> [Work instruction]
Scan the material for the word "notebook", and copy each line where it shows up.

-=-=-=-=-

(** * Event probabilities over sample spaces (section_1.ipynb) and
      observed head frequencies (the NumPy simulation notebook)

    A shallow embedding of the notebook functions [get_matching_event],
    [compute_event_probability], [is_in_interval],
    [generate_coin_sample_space] and [frequency_heads], with the
    properties their description states.

    Python values are embedded as follows.
    - A Python [int] is a [Z].
    - A Python [set] of hashable outcomes is a [gset A]; a [dict] (or
      [defaultdict(int)]) from outcomes to ints is a [gmap A Z].  Iterating
      over a set yields [elements s]; iterating over a dict yields its keys.
    - An event condition is a function [A → bool] (its result is only ever
      used for its truth value).
    - A call either returns a value or raises: [PyResult].
    - [a / b] on ints is Python's true division.  CPython raises
      [ZeroDivisionError] when [b] is zero, raises [OverflowError] when the
      quotient rounds to a magnitude of [2^1024] or more, and otherwise
      returns the double nearest to the exact quotient.  The embedding keeps
      the exact quotient, as a canonical rational [Qc]: equal rationals are
      equal Rocq values, and the double Python returns is a function of that
      rational.  Rounding itself is not modelled. *)

From Stdlib Require Import ZArith QArith Qcanon Lia.
From stdpp Require Import base numbers list strings gmap fin_sets fin_maps.

Local Open Scope Z_scope.

(** ** Results of Python calls *)

Inductive PyError : Type :=
  | ZeroDivisionError
  | OverflowError
  | KeyError
  | ValueError.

-=-=-=-=-

> [Your response]
      observed head frequencies (the NumPy simulation notebook)
    A shallow embedding of the notebook functions [get_matching_event],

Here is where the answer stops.